Her hands on the wheel, eyes front she focused on driving but still shot out another question, “You studying anything in particular at the library?”
“This and that, but a lot of business, and world events mostly, figure I’ll have some money to start a retirement account sometime, need to do it myself like most folks around here.”
He glanced at her, “I didn’t know there was an opera house in the city?”
“The university has a theater set up for symphony, ballet, opera and plays, it’s hosting a traveling opera company, out of New York some friends to Fess’ had tickets and invited us. It brought back memories.”
“You must miss that sort of thing out here in the sticks.”
“Only a little, a little goes a long way for me,” She smiled, “I grew up in LA, but spent more time in the saddle than in a tutu. Father was one of the last holdouts to sell up to the big developers.” She almost said more but the entrance to the CircleSBarS, appeared, “And here we are.” She swung in and rolled down the lane, through the gates and swung to park in front of the Air-Stream. “Must be nice to just hook up your life and roll from place to place without having to pack.”
Elgin chuckled, “And yet I’ve never been more than a hundred miles from Beauty and that on a school outing.”
Kitty leaned back, “You’re kidding!”
“No ma’am, unless it was when I was a baby, the City’s it.”
“Wow, that’s a pity.”
“Why? Never had a need or a yen to travel further ma’am, and what I want to know I can read or see on the computer. I imagine one of these days I’ll have the money and reason to travel but it don’t bother me none.”
“A content man, you’re the nearest thing to Forest Gump I’ve ever heard of.”
Having seen the movie Elgin wasn’t quite sure how to take that, but she hadn’t said it with any indication of pity or meanness. He reached for the door, “Uh, thanks for the ride Mrs Pauls.”
“Not going to invite me in for a nightcap cowboy?” she was smiling, the voice a purr.
Elgin almost froze up, hearing the invitation in her voice, but he knew it was a very bad idea, and she probably did too, “Uh, nothing to make a nightcap with ma’am, can make you some coffee if you’d like that, but it’ll keep you awake. If you want I can brew some and we can sit outside, the stars are pretty tonight.”
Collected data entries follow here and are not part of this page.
(* ===== verification/EdidDetail.v ===== *)
(** * Detailed timing descriptors, encoded and decoded

    The eighteen bytes VESA's EDID standard gives for a timing, and what
    drm_mode_detailed makes of them. *)

From S2P Require Import Prelude Modes EdidTables EdidBase EdidModes EdidRun EdidSafe.

Open Scope Z_scope.

(** ** The encoding of the standard *)

Record descriptor := mk_descriptor {
  d_clock : Z; d_timing : pixel_timing; d_width : Z; d_height : Z; d_hborder : Z; d_vborder : Z; d_misc : Z }.

Definition timing_bytes (d : descriptor) : list Z :=
  let p := d_timing d in
  [ d_clock d mod 256; d_clock d / 256;
    pt_hactive p mod 256; pt_hblank p mod 256; pt_hactive p / 256 * 16 + pt_hblank p / 256;
    pt_vactive p mod 256; pt_vblank p mod 256; pt_vactive p / 256 * 16 + pt_vblank p / 256;
    pt_hsync_offset p mod 256; pt_hsync_pulse_width p mod 256;
    pt_vsync_offset p mod 16 * 16 + pt_vsync_pulse_width p mod 16;
    pt_hsync_offset p / 256 * 64 + pt_hsync_pulse_width p / 256 * 16 +
      pt_vsync_offset p / 16 * 4 + pt_vsync_pulse_width p / 16;
    d_width d mod 256; d_height d mod 256; d_width d / 256 * 16 + d_height d / 256;
    d_hborder d; d_vborder d; d_misc d ].

Definition timing_fits (p : pixel_timing) : Prop :=
  0 <= pt_hactive p < 4096 /\ 0 <= pt_vactive p < 4096 /\ 0 <= pt_hblank p < 4096 /\ 0 <= pt_vblank p < 4096 /\
  0 <= pt_hsync_offset p < 1024 /\ 0 <= pt_hsync_pulse_width p < 1024 /\
  0 <= pt_vsync_offset p < 64 /\ 0 <= pt_vsync_pulse_width p < 64.

Definition descriptor_fits (d : descriptor) : Prop :=
  0 <= d_clock d < 65536 /\ timing_fits (d_timing d) /\ 0 <= d_width d < 4096 /\ 0 <= d_height d < 4096 /\
  is_byte (d_misc d).

(** ** Bit fields *)

Lemma byte_fields b : 0 <= b < 256 ->
  Z.land b 0xf0 = b / 16 * 16 /\ Z.land b 0xf = b mod 16 /\ Z.land b 0xc0 = b / 64 * 64 /\
  Z.land b 0x30 = b / 16 mod 4 * 16 /\ Z.land b 0xc = b / 4 mod 4 * 4 /\ Z.land b 0x3 = b mod 4.
Proof.
  intros Hb.
  assert (forallb (fun b => (Z.land b 0xf0 =? b / 16 * 16) && (Z.land b 0xf =? b mod 16) &&
    (Z.land b 0xc0 =? b / 64 * 64) && (Z.land b 0x30 =? b / 16 mod 4 * 16) &&
    (Z.land b 0xc =? b / 4 mod 4 * 4) && (Z.land b 0x3 =? b mod 4)) (seqZ 0 256) = true) as H by (vm_compute; reflexivity).
  rewrite forallb_forall in H. specialize (H b ltac:(apply list_elem_of_In, elem_of_seqZ; lia)). zbool. done.
Qed.

Lemma lor_add a b k : 0 <= k -> 0 <= b < 2 ^ k -> Z.lor (a * 2 ^ k) b = a * 2 ^ k + b.
Proof.
  intros Hk Hb. rewrite <-Z.add_lor_land.
  assert (Z.land (a * 2 ^ k) b = 0) as ->; [|lia].
  apply Z.bits_inj'. intros i Hi. rewrite Z.land_spec, Z.bits_0. destruct (Z.lt_ge_cases i k) as [H|H].
  - by rewrite Z.mul_pow2_bits_low.
  - destruct (Z.eq_dec b 0) as [->|Hb0]; [by rewrite Z.bits_0, andb_false_r|].
    rewrite (Z.bits_above_log2 b) by (try (apply Z.log2_lt_pow2 in Hb as ?; lia); pose proof (proj1 (Z.log2_lt_pow2 b k ltac:(lia)) ltac:(lia)); lia).
    apply andb_false_r.
Qed.

(** A number from a high field, shifted into place, and its low bits. *)
Lemma join_split f k w v : 0 <= k -> 0 <= w -> f * 2 ^ k = v / 2 ^ w * 2 ^ w ->
  Z.lor (Z.shiftl f k) (v mod 2 ^ w) = v.
Proof.
  intros Hk Hw E. assert (0 < 2 ^ w) as Hp by (apply Z.pow_pos_nonneg; lia).
  rewrite Z.shiftl_mul_pow2, E by done. rewrite lor_add by (try done; by apply Z.mod_pos_bound).
  rewrite (Z.mul_comm (v / 2 ^ w)). symmetry. apply Z.div_mod. lia.
Qed.

(** [lia] with quotients and remainders. *)
Ltac dlia := Z.to_euclidean_division_equations; lia.

(** ** Reading a descriptor *)

Definition descriptor_at (l : list Z) (t : Z) (d : descriptor) : Prop :=
  forall k, 0 <= k < 18 -> byte_at l (t + k) = byte_at (timing_bytes d) k.

Lemma rd_eq {B} i b (k : Z -> M B) s : byte_at (raw s) i = Some b -> (rd i ≫= k) s = k b s.
Proof. intros E. unfold mbind, M_bind, rd. by rewrite E. Qed.

Lemma bind_eq {A B} (m : M A) (k : A -> M B) s a s' : m s = Some (a, s') -> (m ≫= k) s = k a s'.
Proof. intros E. unfold mbind, M_bind. by rewrite E. Qed.

(** What the code reads as the vertical sync offset: its two high bits end up in
    the two low ones. *)
Definition read_vsync_offset (v : Z) : Z := Z.lor (v / 16) (v mod 16).

Definition with_vsync_offset (v : Z) (p : pixel_timing) : pixel_timing :=
  mk_pixel_timing (pt_hactive p) (pt_vactive p) (pt_hblank p) (pt_vblank p) (pt_hsync_offset p)
    (pt_hsync_pulse_width p) v (pt_vsync_pulse_width p).

Ltac rd_descriptor Hd k :=
  rewrite (rd_eq _ _ _ _ (Hd k ltac:(lia))).

Lemma decode_encoded t d s : descriptor_fits d -> descriptor_at (raw s) t d ->
  decode_pixel_timing (t + 2) s = Some (with_vsync_offset (read_vsync_offset (pt_vsync_offset (d_timing d))) (d_timing d), s).
Proof.
  intros (_ & Hp & _) Hd. destruct (d_timing d) as [ha va hb vb hso hpw vso vpw] eqn:Ep.
  unfold timing_fits in Hp. cbn in Hp. destruct Hp as (Hha & Hva & Hhb & Hvb & Hhso & Hhpw & Hvso & Hvpw).
  assert (forall k j, t + 2 + j = t + k -> 0 <= k < 18 -> byte_at (raw s) (t + 2 + j) = byte_at (timing_bytes d) k) as Hr.
  { intros k j -> Hk. by apply Hd. }
  unfold decode_pixel_timing, hactive_lo, hblank_lo, hactive_hblank_hi, vactive_lo, vblank_lo,
    vactive_vblank_hi, hsync_offset_lo, hsync_pulse_width_lo, vsync_offset_pulse_width_lo,
    hsync_vsync_offset_pulse_width_hi.
  erewrite (rd_eq (t + 2 + 0)) by (rewrite (Hr 2) by lia; reflexivity).
  erewrite (rd_eq (t + 2 + 1)) by (rewrite (Hr 3) by lia; reflexivity).
  erewrite (rd_eq (t + 2 + 2)) by (rewrite (Hr 4) by lia; reflexivity).
  erewrite (rd_eq (t + 2 + 3)) by (rewrite (Hr 5) by lia; reflexivity).
  erewrite (rd_eq (t + 2 + 4)) by (rewrite (Hr 6) by lia; reflexivity).
  erewrite (rd_eq (t + 2 + 5)) by (rewrite (Hr 7) by lia; reflexivity).
  erewrite (rd_eq (t + 2 + 6)) by (rewrite (Hr 8) by lia; reflexivity).
  erewrite (rd_eq (t + 2 + 7)) by (rewrite (Hr 9) by lia; reflexivity).
  erewrite (rd_eq (t + 2 + 8)) by (rewrite (Hr 10) by lia; reflexivity).
  erewrite (rd_eq (t + 2 + 9)) by (rewrite (Hr 11) by lia; reflexivity).
  rewrite Ep. cbn [pt_hactive pt_vactive pt_hblank pt_vblank pt_hsync_offset pt_hsync_pulse_width pt_vsync_offset pt_vsync_pulse_width].
  pose proof (byte_fields (ha / 256 * 16 + hb / 256) ltac:(dlia)) as (-> & -> & _).
  pose proof (byte_fields (va / 256 * 16 + vb / 256) ltac:(dlia)) as (-> & -> & _).
  pose proof (byte_fields (hso / 256 * 64 + hpw / 256 * 16 + vso / 16 * 4 + vpw / 16) ltac:(dlia)) as (_ & _ & -> & -> & -> & ->).
  pose proof (byte_fields (vso mod 16 * 16 + vpw mod 16) ltac:(dlia)) as (_ & -> & _).
  unfold with_vsync_offset, read_vsync_offset. cbn. unfold mret, M_ret. do 3 f_equal.
  - apply (join_split _ 4 8); dlia.
  - apply (join_split _ 4 8); dlia.
  - apply (join_split _ 8 8); dlia.
  - apply (join_split _ 8 8); dlia.
  - apply (join_split _ 2 8); dlia.
  - apply (join_split _ 4 8); dlia.
  - rewrite !Z.shiftr_div_pow2 by lia. f_equal; dlia.
  - replace ((vso mod 16 * 16 + vpw mod 16) mod 16) with (vpw mod 2 ^ 4) by dlia. apply join_split; dlia.
Qed.

(** ** The mode of a descriptor *)

Lemma read_vsync_offset_exact v : 0 <= v < 64 -> read_vsync_offset v = v <-> v < 16.
Proof.
  intros Hv.
  assert (forallb (fun v => Bool.eqb (read_vsync_offset v =? v) (v <? 16)) (seqZ 0 64) = true) as H by (vm_compute; reflexivity).
  rewrite forallb_forall in H. specialize (H v ltac:(apply list_elem_of_In, elem_of_seqZ; lia)).
  apply eqb_prop in H. rewrite <-Z.eqb_eq, <-Z.ltb_lt. by rewrite H.
Qed.

Lemma set_size_exact t d s m : descriptor_fits d -> descriptor_at (raw s) t d ->
  detailed_set_size (t + 2) 0 m s = Some (drm_mode_set_name (set_size_type (d_width d) (d_height d) m), s).
Proof.
  intros (_ & _ & Hw & Hh & _) Hd.
  assert (forall k j, t + 2 + j = t + k -> 0 <= k < 18 -> byte_at (raw s) (t + 2 + j) = byte_at (timing_bytes d) k) as Hr.
  { intros k j -> Hk. by apply Hd. }
  unfold detailed_set_size, width_mm_lo, height_mm_lo, width_height_mm_hi.
  erewrite (rd_eq (t + 2 + 10)) by (rewrite (Hr 12) by lia; reflexivity).
  erewrite (rd_eq (t + 2 + 11)) by (rewrite (Hr 13) by lia; reflexivity).
  erewrite (rd_eq (t + 2 + 12)) by (rewrite (Hr 14) by lia; reflexivity).
  pose proof (byte_fields (d_width d / 256 * 16 + d_height d / 256) ltac:(dlia)) as (-> & -> & _).
  rewrite !(Z.lor_comm (_ mod 256)).
  rewrite (join_split _ 4 8 (d_width d)), (join_split _ 8 8 (d_height d)) by dlia. reflexivity.
Qed.

(** Timings in order, as far as they go: the sync pulse is not empty and ends inside
    the total. *)
Definition sync_inside (m : drm_display_mode) : Prop :=
  hdisplay m <= hsync_start m < hsync_end m /\ hsync_end m <= htotal m /\
  vdisplay m <= vsync_start m < vsync_end m /\ vsync_end m <= vtotal m.

Definition positive_sync (d : descriptor) : Z :=
  Z.lor (if has_flag (d_misc d) DRM_EDID_PT_HSYNC_POSITIVE then DRM_MODE_FLAG_PHSYNC else DRM_MODE_FLAG_NHSYNC)
        (if has_flag (d_misc d) DRM_EDID_PT_VSYNC_POSITIVE then DRM_MODE_FLAG_PVSYNC else DRM_MODE_FLAG_NVSYNC).

(** C31: [drm_mode_detailed] inverts the encoding of a progressive detailed timing:
    when memory is left and no quirk applies, the mode has exactly the clock, the
    horizontal and vertical sizes, sync positions, polarities and physical size that
    were encoded and its sync pulses lie inside its totals; the EDID is not changed.
    The exception is the vertical sync offset, which comes back exactly when it is
    less than 16. *)
Theorem detailed_timing_roundtrip t d s : let p := d_timing d in
  descriptor_fits d -> descriptor_at (raw s) t d -> mem s = [] ->
  64 <= pt_hactive p -> 64 <= pt_vactive p -> pt_hsync_pulse_width p <> 0 -> pt_vsync_pulse_width p <> 0 ->
  has_flag (d_misc d) DRM_EDID_PT_STEREO = false -> has_flag (d_misc d) DRM_EDID_PT_INTERLACED = false ->
  exists m v, drm_mode_detailed t 0 s = Some (Some m, s) /\ sync_inside m /\
    clock m = 10 * d_clock d /\ hdisplay m = pt_hactive p /\ vdisplay m = pt_vactive p /\
    hsync_start m = pt_hactive p + pt_hsync_offset p /\
    hsync_end m = hsync_start m + pt_hsync_pulse_width p /\
    htotal m = (if hsync_end m >? pt_hactive p + pt_hblank p then hsync_end m + 1 else pt_hactive p + pt_hblank p) /\
    vsync_start m = pt_vactive p + v /\ vsync_end m = vsync_start m + pt_vsync_pulse_width p /\
    vtotal m = (if vsync_end m >? pt_vactive p + pt_vblank p then vsync_end m + 1 else pt_vactive p + pt_vblank p) /\
    (v = pt_vsync_offset p <-> pt_vsync_offset p < 16) /\
    flags m = positive_sync d /\ width_mm m = d_width d /\ height_mm m = d_height d /\ type m = DRM_MODE_TYPE_DRIVER.
Proof.
  intros p Hfit Hd Hmem Hha Hva Hhp Hvp Hst Hil. pose proof Hfit as (Hc & Hp & _).
  pose proof (decode_encoded t d s Hfit Hd) as Hdec. fold p in Hdec.
  assert (byte_at (raw s) (t + 2 + misc) = Some (d_misc d)) as Hmisc.
  { unfold misc. replace (t + 2 + 15) with (t + 17) by lia. rewrite (Hd 17) by lia. reflexivity. }
  assert (byte_at (raw s) t = Some (d_clock d mod 256)) as Hc0.
  { replace t with (t + 0) by lia. rewrite (Hd 0) by lia. reflexivity. }
  assert (byte_at (raw s) (t + 1) = Some (d_clock d / 256)) as Hc1.
  { rewrite (Hd 1) by lia. reflexivity. }
  unfold drm_mode_detailed. rewrite (bind_eq _ _ _ _ _ Hdec). cbn [with_vsync_offset pt_hactive pt_vactive pt_hsync_pulse_width pt_vsync_pulse_width].
  rewrite !(proj2 (Z.ltb_ge _ _)) by lia. cbn [orb]. rewrite (rd_eq _ _ _ _ Hmisc), Hst.
  rewrite !(proj2 (Z.eqb_neq _ _)) by done. cbn [orb]. change (has_flag 0 _) with false. cbn iota.
  assert (drm_mode_create s = Some (Some (DRM_MODE String.EmptyString 0 0 0 0 0 0 0 0 0 0 0 0 0), s)) as Hcr.
  { unfold drm_mode_create, mbind, M_bind, alloc. by rewrite Hmem. }
  rewrite (bind_eq _ _ _ _ _ Hcr). rewrite (bind_eq _ _ s tt s) by done.
  rewrite (rd_eq _ _ _ _ Hc0), (rd_eq _ _ _ _ Hc1). rewrite (bind_eq _ _ s tt s) by done.
  rewrite (rd_eq _ _ _ _ Hmisc). rewrite (bind_eq _ _ _ _ _ (set_size_exact t d s _ Hfit Hd)).
  set (v := read_vsync_offset (pt_vsync_offset p)) in *.
  assert (0 <= v) as Hv0.
  { unfold v, read_vsync_offset. destruct Hp as (_ & _ & _ & _ & _ & _ & Hp & _). fold p in Hp. apply Z.lor_nonneg. dlia. }
  unfold drm_mode_do_interlace_quirk. rewrite Hil. cbn [negb].
  set (hp := if has_flag (d_misc d) DRM_EDID_PT_HSYNC_POSITIVE then _ else _).
  set (vp := if has_flag (d_misc d) DRM_EDID_PT_VSYNC_POSITIVE then _ else _).
  set (clk := Z.lor (d_clock d mod 256) (Z.shiftl (d_clock d / 256) 8)).
  assert (clk = d_clock d) as Hclk.
  { unfold clk. rewrite Z.lor_comm. apply (join_split (d_clock d / 256) 8 8); dlia. }
  set (q := with_vsync_offset v p). set (m0 := mode_of_timing q clk).
  match goal with |- exists _ _, mret ?o s = _ /\ _ => set (om := o) end.
  destruct om as [m|] eqn:Em; [|discriminate Em]. unfold om in Em. injection Em as Em.
  assert (clock m = clock m0 /\ hdisplay m = hdisplay m0 /\ hsync_start m = hsync_start m0 /\
    hsync_end m = hsync_end m0 /\ htotal m = htotal m0 /\ vdisplay m = vdisplay m0) as (F1 & F2 & F3 & F4 & F5 & F6).
  { rewrite <-Em. split_and!; reflexivity. }
  assert (vsync_start m = vsync_start m0 /\ vsync_end m = vsync_end m0 /\ vtotal m = vtotal m0 /\
    flags m = Z.lor hp vp /\ width_mm m = d_width d /\ height_mm m = d_height d /\ type m = DRM_MODE_TYPE_DRIVER)
    as (F7 & F8 & F9 & F10 & F11 & F12 & F13).
  { rewrite <-Em. split_and!; reflexivity. }
  clear Em. exists m, v. split; [reflexivity|]. unfold sync_inside.
  rewrite F1, F2, F3, F4, F5, F6, F7, F8, F9, F10, F11, F12, F13. unfold m0, mode_of_timing, DRM_MODE, q, with_vsync_offset.
  cbn [clock hdisplay hsync_start hsync_end htotal vdisplay vsync_start vsync_end vtotal
    pt_hactive pt_vactive pt_hblank pt_vblank pt_hsync_offset pt_hsync_pulse_width pt_vsync_pulse_width pt_vsync_offset].
  unfold timing_fits in Hp. fold p in Hp.
  split_and!; try done; try lia; try (destruct (_ >? _) eqn:E; zbool; lia).
  apply read_vsync_offset_exact. lia.
Qed.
Kitty looked at him, “Coffee. Under the stars.” She chuckled, “It sounds good to me, I’m not going to get much sleep anyway.”
Which was how they ended up sitting watching the first hint of dawn, sipping a third or fourth coffee and talking about this and that in a lazy, slow, old friends, way. Sometime in the darkness Elgin heard a door creak, voices speak, a door close, then another one and silence.
At last she sighed and hopped down from the fence, “OK, now I have to go start the new day.”
Elgin stepped down next to her, “It was kind of you to drop me off, and I’ve enjoyed our talk ma’am.”
“So did I Elgin and call me Kitty, or Kat if you have to.”
They reached the car, Elgin took the empty coffee mug from her, reached out to shake her hand, she laughed and reached in to hug him and peck him on the cheek. “Take care of yourself Elgin. See you soon.”
She climbed in the car and drove away, leaving Elgin standing on the gravel staring into the dawn reddened dust the tires lifted. “Wow, some catch there Elgin.” Winters called out from his tent.
Elgin turned back to his trailer with a grin, “Little do you know about it youngster. Want some coffee?”